=== ACTIVITY ===
Locate the string "bytes" throughout the material and copy every line in which it occurs.

----

(** A stretch of [S k] blocks of the parent's epoch: nothing is sent,
    and the parent context moves to the last of them. *)
Lemma catchUp_same_epoch (k : nat) :
  forall (fuel : nat) (b p : Z) (ce : option Extra.t) (m : Machine W),
    lo <= b -> b + Z.of_nat k <= hi -> lo <= p <= hi ->
    (forall n, b <= n <= b + Z.of_nat k ->
               Extra.EpochNumber (Extra.Checkpoint (ext n))
               = Extra.EpochNumber (Extra.Checkpoint (ext p))) ->
    cm m = c -> reachable w0 (world m) ->
    exists m' t,
      cm m' = c
      /\ reachable w0 (world m')
      /\ trace m' = (trace m ++ t)%list
      /\ sentTransactions t = []
      /\ fetchedValidators t = []
      /\ catchUp (S k + fuel) (hdr hi) b (Some (hdr p)) (Some (ext p)) ce m
         = catchUp fuel (hdr hi) (b + Z.of_nat k + 1)
             (Some (hdr (b + Z.of_nat k))) (Some (ext (b + Z.of_nat k)))
             (Some (ext (b + Z.of_nat k))) m'.
Proof.
  induction k as [| k IH]; intros fuel b p ce m Hb Hk Hp Hep Hc Hr.
  - destruct (catchUp_step fuel b p ce m) as [m1 [Hc1 [Hr1 [Ht1 Hrun]]]];
      try assumption; try lia.
    exists m1, [(OpGetHeaderByNumber b, None)].
    repeat split; auto.
    simpl Z.of_nat. rewrite Z.add_0_r. simpl plus. rewrite Hrun.
    rewrite (Hep b) by lia. rewrite Z.eqb_refl, orb_true_r. reflexivity.
  - destruct (catchUp_step (S k + fuel) b p ce m) as [m1 [Hc1 [Hr1 [Ht1 Hrun]]]];
      try assumption; try lia.
    destruct (IH fuel (b + 1) b (Some (ext b)) m1) as [m' [t [Hc' [Hr' [Ht' [Hs' [Hv' Hrun']]]]]]];
      try assumption; try lia.
    { intros n Hn. rewrite (Hep n) by lia. rewrite (Hep b) by lia. reflexivity. }
    exists m', ((OpGetHeaderByNumber b, None) :: t).
    repeat split; auto.
    + rewrite Ht', Ht1, <- app_assoc. reflexivity.
    + change (S (S k) + fuel)%nat with (S (S k + fuel)). rewrite Hrun.
      rewrite (Hep b) by lia. rewrite Z.eqb_refl, orb_true_r.
      rewrite Hrun'.
      replace (b + 1 + Z.of_nat k + 1) with (b + Z.of_nat (S k) + 1) by lia.
      replace (b + 1 + Z.of_nat k) with (b + Z.of_nat (S k)) by lia.
      reflexivity.
Qed.

(** The first block of a new epoch: the checkpoint of the parent, the
    last block of the epoch gone by, is sent as an end-of-epoch one. *)
Lemma catchUp_boundary (fuel : nat) (b p : Z) (ce : option Extra.t) (m : Machine W) :
  lo <= b <= hi -> lo <= p <= hi -> b <> 1 ->
  Extra.EpochNumber (Extra.Checkpoint (ext p))
  <> Extra.EpochNumber (Extra.Checkpoint (ext b)) ->
  cm m = c -> reachable w0 (world m) ->
  exists m' t,
    cm m' = c
    /\ reachable w0 (world m')
    /\ trace m' = (trace m ++ t)%list
    /\ sentTransactions t = [checkpointTxn c enc (hdr p) (ext p) (bigs p) (vals p)]
    /\ fetchedValidators t = [p]
    /\ catchUp (S fuel) (hdr hi) b (Some (hdr p)) (Some (ext p)) ce m
       = catchUp fuel (hdr hi) (b + 1)
           (Some (hdr b)) (Some (ext b)) (Some (ext b)) m'.
Proof.
  intros Hb Hp Hb1 Hne Hc Hr.
  destruct (catchUp_step fuel b p ce m) as [m1 [Hc1 [Hr1 [Ht1 Hrun]]]];
    try assumption.
  destruct (send_end_of_epoch p m1 Hp Hc1 Hr1) as [m' [Hsent [Hc' [Hr' Ht']]]].
  exists m'. eexists. repeat split; auto.
  - rewrite Ht', Ht1, <- app_assoc. reflexivity.
  - reflexivity.
  - reflexivity.
  - rewrite Hrun.
    apply Z.eqb_neq in Hb1, Hne. rewrite Hb1, Hne. simpl.
    unfold bind at 1. rewrite Hsent. reflexivity.
Qed.

Lemma catchUp_exit (fuel : nat) (b : Z) (ph : option types.Header)
    (pe ce : option Extra.t) (m : Machine W) :
  lo <= hi -> hi < b ->
  catchUp fuel (hdr hi) b ph pe ce m = (m, Ok ce).
Proof.
  intros Hlh Hb. rewrite catchUp_unfold. rewrite (Hnum hi) by lia.
  replace (b <=? hi) with false by (symmetry; apply Z.leb_gt; lia).
  reflexivity.
Qed.

End CatchUp.

Section CatchUpExample.
Context {codec : Codec} {W : Type} {backend : Backend W}.

Lemma sentTransactions_app (t1 t2 : list Called) :
  sentTransactions (t1 ++ t2) = (sentTransactions t1 ++ sentTransactions t2)%list.
Proof. apply flat_map_app. Qed.

Lemma fetchedValidators_app (t1 t2 : list Called) :
  fetchedValidators (t1 ++ t2) = (fetchedValidators t1 ++ fetchedValidators t2)%list.
Proof. apply flat_map_app. Qed.

Lemma getLatestCheckpointBlock_ok (m : Machine W) (input : bytes) (w1 : W)
    (raw : string) (n : Z) :
  currentCheckpointBlockNum_Encode = Val input ->
  Call (ethgo.KeyAddress (key (cm m))) (checkpointManagerAddr (cm m)) input (world m)
  = (w1, Val raw) ->
  ParseUint raw = Val n ->
  getLatestCheckpointBlock m
  = (logged m w1
       (OpCall (ethgo.KeyAddress (key (cm m))) (checkpointManagerAddr (cm m)) input)
       None,
     Ok n).
Proof.
  intros Henc Hcall Hparse.
  unfold getLatestCheckpointBlock, rootChainRelayer_Call. run_step.
  rewrite Henc. simpl. rewrite Hcall. simpl. rewrite Hparse. reflexivity.
Qed.

(** C1: the root chain's latest checkpoint block is 10, the chain
    serves the headers of blocks 11 to 40, blocks 11 to 15 belong to
    epoch [e1], 16 to 25 to [e2] and 26 to 40 to [e3], and every call
    succeeds.  Then [submitCheckpoint] on the header of block 40, as an
    end-of-epoch block, returns nil after sending exactly three
    transactions: the checkpoints of blocks 15, 25 and 40, in this order,
    with epoch numbers [e1], [e2] and [e3]; for each of them the next
    validator set is fetched at that block and is part of the payload. *)
Theorem submitCheckpoint_catch_up
    (m : Machine W) (fuel : nat)
    (hdr : Z -> types.Header) (ext : Z -> Extra.t)
    (vals : Z -> validator.AccountSet)
    (sigs : Z -> BlsSignature) (bigs : Z -> Z * Z)
    (enc : SubmitCheckpointManagerFn -> bytes)
    (input : bytes) (raw : string) (e1 e2 e3 : Z) :
  currentCheckpointBlockNum_Encode = Val input ->
  (forall w, reachable (world m) w ->
             exists w',
               Call (ethgo.KeyAddress (key (cm m))) (checkpointManagerAddr (cm m))
                 input w = (w', Val raw)) ->
  ParseUint raw = Val 10 ->
  (forall n w, 11 <= n <= 40 -> reachable (world m) w ->
               exists w', GetHeaderByNumber n w = (w', Some (hdr n))) ->
  (forall n, 11 <= n <= 40 -> types.Number (hdr n) = n) ->
  (forall n, 11 <= n <= 40 -> GetIbftExtra (types.ExtraData (hdr n)) = Val (ext n)) ->
  (forall n, 11 <= n <= 15 -> Extra.EpochNumber (Extra.Checkpoint (ext n)) = e1) ->
  (forall n, 16 <= n <= 25 -> Extra.EpochNumber (Extra.Checkpoint (ext n)) = e2) ->
  (forall n, 26 <= n <= 40 -> Extra.EpochNumber (Extra.Checkpoint (ext n)) = e3) ->
  e1 <> e2 -> e2 <> e3 ->
  (forall n w, 11 <= n <= 40 -> reachable (world m) w ->
               exists w', GetValidators n w = (w', Val (vals n))) ->
  (forall n, 11 <= n <= 40 ->
             UnmarshalSignature (Extra.AggregatedSignature (Extra.Committed (ext n)))
             = Val (sigs n)) ->
  (forall n, 11 <= n <= 40 -> ToBigInt (sigs n) = Val (bigs n)) ->
  (forall fn, SubmitCheckpoint_EncodeAbi fn = Val (enc fn)) ->
  (forall txn k w, reachable (world m) w ->
                   exists w' receipt,
                     SendTransaction txn k w = (w', Val receipt)
                     /\ ethgo.Status receipt <> ReceiptFailed) ->
  (29 <= fuel)%nat ->
  let payload n :=
    submitFn n (types.HeaderHash (hdr n)) (ext n) (bigs n) (vals n) in
  exists m' t,
    submitCheckpoint fuel (hdr 40) true m = (m', Ok tt)
    /\ trace m' = (trace m ++ t)%list
    /\ sentTransactions t
       = map (fun n =>
                ethgo.mkTransaction (checkpointManagerAddr (cm m))
                  (enc (payload n)) ethgo.TransactionDynamicFee)
           [15; 25; 40]
    /\ fetchedValidators t = [15; 25; 40]
    /\ map (fun n => (contractsapi.BlockNumber (Checkpoint (payload n)),
                      contractsapi.Epoch (Checkpoint (payload n)),
                      NewValidatorSet (payload n)))
         [15; 25; 40]
       = [(15, e1, ToAPIBinding (vals 15));
          (25, e2, ToAPIBinding (vals 25));
          (40, e3, ToAPIBinding (vals 40))].
Proof.
  intros Hinput Hcall Hparse Hhdr Hnum Hext He1 He2 He3 Hne12 Hne23
    Hvals Hsig Hbig Henc Hsend Hfuel payload.
  assert (Hhi : 40 < U64.max) by (vm_compute; reflexivity).
  assert (Hlo : 0 <= 11) by lia.
  pose proof (catchUp_same_epoch (world m) (cm m) hdr ext 11 40 Hlo Hhi Hhdr Hnum Hext)
    as Hsame.
  pose proof (catchUp_boundary (world m) (cm m) hdr ext vals sigs bigs enc 11 40
                Hlo Hhi Hhdr Hnum Hext Hvals Hsig Hbig Henc Hsend) as Hbound.
  pose proof (send_end_of_epoch (world m) (cm m) hdr ext vals sigs bigs enc 11 40
                Hnum Hvals Hsig Hbig Henc Hsend) as Hfinal.
  (* the cursor *)
  destruct (Hcall (world m) (reachable_refl _)) as [w1 Hc1].
  pose proof (getLatestCheckpointBlock_ok m input w1 raw 10 Hinput Hc1 Hparse)
    as Hlatest.
  set (m1 := logged m w1
               (OpCall (ethgo.KeyAddress (key (cm m)))
                  (checkpointManagerAddr (cm m)) input) None) in *.
  assert (Hr1 : reachable (world m) (world m1)).
  { eapply moves_getLatestCheckpointBlock; [exact Hlatest | constructor]. }
  (* the initial parent *)
  destruct (Hhdr 11 (world m1) ltac:(lia) Hr1) as [w2 Hh11].
  set (m2 := logged m1 w2 (OpGetHeaderByNumber 11) None).
  assert (Hparent : initialParent (hdr 40) (U64.incr 10) m1
                    = (m2, Ok (Some (hdr 11), Some (ext 11)))).
  { unfold initialParent. rewrite (Hnum 40) by lia.
    change (U64.incr 10) with 11. change (11 <? 40) with true.
    unfold bind at 1, blockchain_GetHeaderByNumber, call_total. rewrite Hh11.
    unfold bind, pure, ret. rewrite (Hext 11) by lia. reflexivity. }
  assert (Hr2 : reachable (world m) (world m2)).
  { eapply moves_initialParent; [exact Hparent | exact Hr1]. }
  (* blocks 12 to 15, epoch e1 *)
  destruct (Hsame 3%nat (1 + (9 + (1 + (14 + (fuel - 29)))))%nat 12 11 None m2)
    as [m3 [t3 [Hc3 [Hr3 [Ht3 [Hs3 [Hv3 Hrun3]]]]]]];
    try lia; try reflexivity; try assumption.
  { intros n Hn. rewrite He1, He1 by lia. reflexivity. }
  change (12 + Z.of_nat 3 + 1) with 16 in Hrun3.
  change (12 + Z.of_nat 3) with 15 in Hrun3.
  (* block 16 opens epoch e2: the checkpoint of block 15 *)
  destruct (Hbound (9 + (1 + (14 + (fuel - 29))))%nat 16 15 (Some (ext 15)) m3)
    as [m4 [t4 [Hc4 [Hr4 [Ht4 [Hs4 [Hv4 Hrun4]]]]]]];
    try lia; try assumption.
  { rewrite He1, He2 by lia. exact Hne12. }
  change (16 + 1) with 17 in Hrun4.
  (* blocks 17 to 25, epoch e2 *)
  destruct (Hsame 8%nat (1 + (14 + (fuel - 29)))%nat 17 16 (Some (ext 16)) m4)
    as [m5 [t5 [Hc5 [Hr5 [Ht5 [Hs5 [Hv5 Hrun5]]]]]]];
    try lia; try assumption.
  { intros n Hn. rewrite He2, He2 by lia. reflexivity. }
  change (17 + Z.of_nat 8 + 1) with 26 in Hrun5.
  change (17 + Z.of_nat 8) with 25 in Hrun5.
  (* block 26 opens epoch e3: the checkpoint of block 25 *)
  destruct (Hbound (14 + (fuel - 29))%nat 26 25 (Some (ext 25)) m5)
    as [m6 [t6 [Hc6 [Hr6 [Ht6 [Hs6 [Hv6 Hrun6]]]]]]];
    try lia; try assumption.
  { rewrite He2, He3 by lia. exact Hne23. }
  change (26 + 1) with 27 in Hrun6.
  (* blocks 27 to 40, epoch e3 *)
  destruct (Hsame 13%nat (fuel - 29)%nat 27 26 (Some (ext 26)) m6)
    as [m7 [t7 [Hc7 [Hr7 [Ht7 [Hs7 [Hv7 Hrun7]]]]]]];
    try lia; try assumption.
  { intros n Hn. rewrite He3, He3 by lia. reflexivity. }
  change (27 + Z.of_nat 13 + 1) with 41 in Hrun7.
  change (27 + Z.of_nat 13) with 40 in Hrun7.
  pose proof (catchUp_exit hdr 11 40 Hnum (fuel - 29)%nat 41
                (Some (hdr 40)) (Some (ext 40)) (Some (ext 40)) m7
                ltac:(lia) ltac:(lia)) as Hexit.
  rewrite Hexit in Hrun7.
  (* the checkpoint of block 40 *)
  destruct (Hfinal 40 m7 ltac:(lia) Hc7 Hr7) as [m8 [Hsent8 [Hc8 [Hr8 Ht8]]]].
  exists m8.
  exists ([(OpCall (ethgo.KeyAddress (key (cm m))) (checkpointManagerAddr (cm m)) input,
            None);
           (OpGetHeaderByNumber 11, None)]
            ++ t3 ++ t4 ++ t5 ++ t6 ++ t7
            ++ [(OpGetValidators 40, None);
                (OpSendTransaction
                   (checkpointTxn (cm m) enc (hdr 40) (ext 40) (bigs 40) (vals 40))
                   (key (cm m)), None)])%list.
  split; [| split; [| split; [| split]]].
  - assert (Hpending : submitPending fuel (hdr 40) m = (m7, Ok (Some (ext 40)))).
    { unfold submitPending.
      rewrite (bind_ok _ _ _ _ _ Hlatest).
      rewrite (bind_ok _ _ _ _ _ Hparent). simpl fst. simpl snd.
      change (U64.incr (U64.incr 10)) with 12.
      replace fuel
        with (S 3 + (1 + (9 + (1 + (14 + (fuel - 29))))))%nat at 1 by lia.
      rewrite Hrun3.
      change (1 + (9 + (1 + (14 + (fuel - 29)))))%nat
        with (S (9 + (1 + (14 + (fuel - 29)))))%nat.
      rewrite Hrun4.
      change (9 + (1 + (14 + (fuel - 29))))%nat
        with (S 8 + (1 + (14 + (fuel - 29))))%nat.
      rewrite Hrun5.
      change (1 + (14 + (fuel - 29)))%nat with (S (14 + (fuel - 29)))%nat.
      rewrite Hrun6.
      change (14 + (fuel - 29))%nat with (S 13 + (fuel - 29))%nat.
      exact Hrun7. }
    unfold submitCheckpoint.
    rewrite (bind_ok _ _ _ _ _ Hpending).
    unfold finalExtra. rewrite bind_ret_l. exact Hsent8.
  - rewrite Ht8, Ht7, Ht6, Ht5, Ht4, Ht3. unfold m2, m1, logged.
    cbn [trace]. repeat rewrite <- app_assoc. reflexivity.
  - rewrite !sentTransactions_app, Hs3, Hs4, Hs5, Hs6, Hs7.
    unfold checkpointTxn, payload. cbn.
    rewrite !Hnum by lia. reflexivity.
  - rewrite !fetchedValidators_app, Hv3, Hv4, Hv5, Hv6, Hv7. reflexivity.
  - unfold payload, submitFn. simpl.
    rewrite (He1 15), (He2 25), (He3 40) by lia. reflexivity.
Qed.
Lemma population_nested (u : Listing (string * Z)) (rows : list FactRow) :
  (forall r, In r rows -> In (ltru r) allowed_tru) -> rows <> [] ->
  let results :=
    fold_left population_row rows
      (map (population_entry true)
           (select_distinct u (map (fun r => (name r, state r)) rows))) in
  map JObj results <> [] /\
  Forall (nested_under state "population" population_val rows) (map JObj results).
Proof.
  intros Hlab Hne results. subst results. rewrite population_rows_map. split.
  - apply map_nonempty, map_nonempty, map_nonempty, select_distinct_nonempty.
    now apply map_nonempty.
  - apply Forall_forall. intros o Ho. apply in_map_iff in Ho. destruct Ho as [e [<- He]].
    apply in_map_iff in He. destruct He as [e0 [<- He0]].
    apply in_map_iff in He0. destruct He0 as [nm [<- Hnm]].
    apply (proj1 (select_distinct_In _ _ _)) in Hnm. apply in_map_iff in Hnm.
    destruct Hnm as [r [Hr Hin]].
    change (population_entry true nm) with (population_obj nm []).
    rewrite population_entry_fold.
    assert (HrG : In r (group_of state (snd nm) rows)).
    { apply group_of_In. split; [exact Hin|]. now rewrite <- Hr. }
    destruct (group_of state (snd nm) rows) as [|r0 grp] eqn:HG; [contradiction|].
    assert (H0 : state r0 = snd nm).
    { apply (group_of_In state (snd nm) rows r0). rewrite HG. now left. }
    exists r0, grp, (tru_dict population_val (r0 :: grp)).
    split; [now rewrite H0|].
    split; [cbn; now rewrite H0|]. split; [reflexivity|]. split; [reflexivity|].
    split; [apply tru_dict_keys|]. split.
    + intros l Hl. rewrite tru_dict_keys in Hl. apply (proj1 (distinct_In _ _)) in Hl.
      apply in_map_iff in Hl. destruct Hl as [r' [<- Hr']]. apply Hlab.
      apply (group_of_incl state (snd nm)). now rewrite HG.
    + intros l. apply tru_dict_last.
Qed.

(** A valid [tru] has nothing to strip. *)

Lemma lower_char_space (c : ascii) : isspace (lower_char c) = isspace c.
Proof. destruct c as [[] [] [] [] [] [] [] []]; reflexivity. Qed.
(** ** What a retrain leaves *)

Lemma append_inj_r (s a b : string) : s +:+ a = s +:+ b -> a = b.
Proof.
  induction s as [| c s IH]; [trivial |].
  change (String c s +:+ a) with (String c (s +:+ a)).
  change (String c s +:+ b) with (String c (s +:+ b)).
  intros [= H]. now apply IH.
Qed.

Lemma model_file_not_scaler_file name name' : model_file name <> scaler_file name'.
Proof.
  unfold model_file, scaler_file, path_join. intros H.
  apply append_inj_r, append_inj_r in H. discriminate.
Qed.

Lemma name_not_original n : "V" +:+ Py.str n <> "Original".
Proof. intros H. apply (f_equal Py.startswith_V) in H. discriminate. Qed.

Lemma dict_get_set_ne {V} k k' (v : V) d :
  k' <> k -> dict_get k' (dict_set k v d) = dict_get k' d.
Proof.
  intros Hne. induction d as [| [k0 v0] d IH]; cbn [dict_set dict_get].
  - destruct (String.eqb_spec k' k); [congruence | reflexivity].
  - destruct (String.eqb_spec k k0) as [-> | Hk]; cbn [dict_get].
    + destruct (String.eqb_spec k' k0); [congruence | reflexivity].
    + now rewrite IH.
Qed.

Lemma dict_del_absent {V} k (d : dict V) : k ∉ dict_keys d -> dict_del k d = d.
Proof.
  unfold dict_keys, dict_del.
  induction d as [| [k0 v0] d IH]; cbn [List.filter List.map fst]; [reflexivity |].
  rewrite not_elem_of_cons. intros [Hne Hk].
  destruct (String.eqb_spec k k0); [congruence |]. cbn [negb]. now rewrite IH.
Qed.

Lemma dict_del_set_fresh {V} k (v : V) d :
  k ∉ dict_keys d -> dict_del k (dict_set k v d) = d.
Proof.
  intros Hk. rewrite (dict_set_fresh _ _ _ Hk). unfold dict_del.
  rewrite List.filter_app. cbn [List.filter fst]. rewrite String.eqb_refl.
  cbn [negb]. rewrite app_nil_r. now apply dict_del_absent.
Qed.

(** The files and the rest of the state after a retrain that returns. *)
Lemma retrain_body_files d l e w w' r :
  retrain_body d l e w = (w', Returns r) ->
  exists base,
    let name := _get_next_version_number w in
    train_dataset w = Some base /\
    joblib_files w' =
      <[scaler_file name := fitted_scaler e (combined_table d l base w)]>
        (<[model_file name := fitted_model e (combined_table d l base w)]>
           (joblib_files w)) /\
    train_dataset w' = train_dataset w /\
    model w' = model w /\ scaler w' = scaler w /\
    r_accuracy r = train_accuracy e (combined_table d l base w) /\
    r_cv_accuracy r = cv_mean e (combined_table d l base w).
Proof.
  unfold combined_table, appended_table, model_file, scaler_file,
    _get_next_version_number.
  retrain_walk ltac:(discriminate).
  all: try discriminate.
  all: intros [= <- <-]; world_simpl; eexists; cbv zeta;
    repeat split; first [reflexivity | assumption].
Qed.

(** X5: after a retrain that returns, loading the version it made gives
    back exactly the model and the scaler fitted by that retrain on the
    base rows followed by the incremental rows, and that version is the
    one loaded by default. *)
Theorem retrain_then_load
    (new_data : gmap string float) (actual_label : Z) (e e' : env) (w w' : world)
    (r : retrain_result) :
  retrain_incremental new_data actual_label e w = (w', Returns r) ->
  fault e' LoadModel = None -> fault e' LoadScaler = None ->
  exists base,
    train_dataset w = Some base /\
    let combined :=
      base ++ default [] (training_data_file w) ++ [new_row new_data actual_label] in
    load_model_and_scaler (Some (r_version r)) e' w' =
      (w', Returns (fitted_model e combined, fitted_scaler e combined)) /\
    load_model_and_scaler None e' w' =
      (w', Returns (fitted_model e combined, fitted_scaler e combined)).
Proof.
  unfold retrain_incremental. rewrite _do_retrain_returns. intros H Hlm Hls.
  destruct (retrain_body_returns _ _ _ _ _ _ H)
    as (base0 & info & _ & Hname & _ & _ & _ & _ & Hmp & Hsp & Hmeta & _).
  destruct (retrain_body_files _ _ _ _ _ _ H) as (base & Hbase & Hfiles & _).
  cbv zeta in *. unfold _get_next_version_number in *.
  set (name := "V" +:+ Py.str (next_num (versions (metadata w)))) in *.
  unfold combined_table, appended_table in Hfiles.
  exists base. split; [exact Hbase |].
  assert (Hload : load_model_and_scaler (Some name) e' w' =
            (w', Returns (fitted_model e (base ++ default [] (training_data_file w)
                                            ++ [new_row new_data actual_label]),
                          fitted_scaler e (base ++ default [] (training_data_file w)
                                             ++ [new_row new_data actual_label])))).
  { apply (load_model_and_scaler_found name info); try assumption.
    - rewrite Hmeta. cbn [versions]. apply dict_get_set.
    - cbv zeta. change (String.eqb name "Original") with false. cbv iota.
      rewrite Hmp, Hsp, Hfiles. fold (model_file name) (scaler_file name).
      split.
      + rewrite lookup_insert_ne by (apply not_eq_sym, model_file_not_scaler_file).
        apply lookup_insert_eq.
      + apply lookup_insert_eq. }
  split; [now rewrite Hname |].
  unfold load_model_and_scaler in *. run_unfold. world_simpl.
  rewrite Hmeta in *. cbn [current_version versions] in *. exact Hload.
Qed.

----

=== TASK OUTPUT ===
Lemma getLatestCheckpointBlock_ok (m : Machine W) (input : bytes) (w1 : W)
    (enc : SubmitCheckpointManagerFn -> bytes)
    (input : bytes) (raw : string) (e1 e2 e3 : Z) :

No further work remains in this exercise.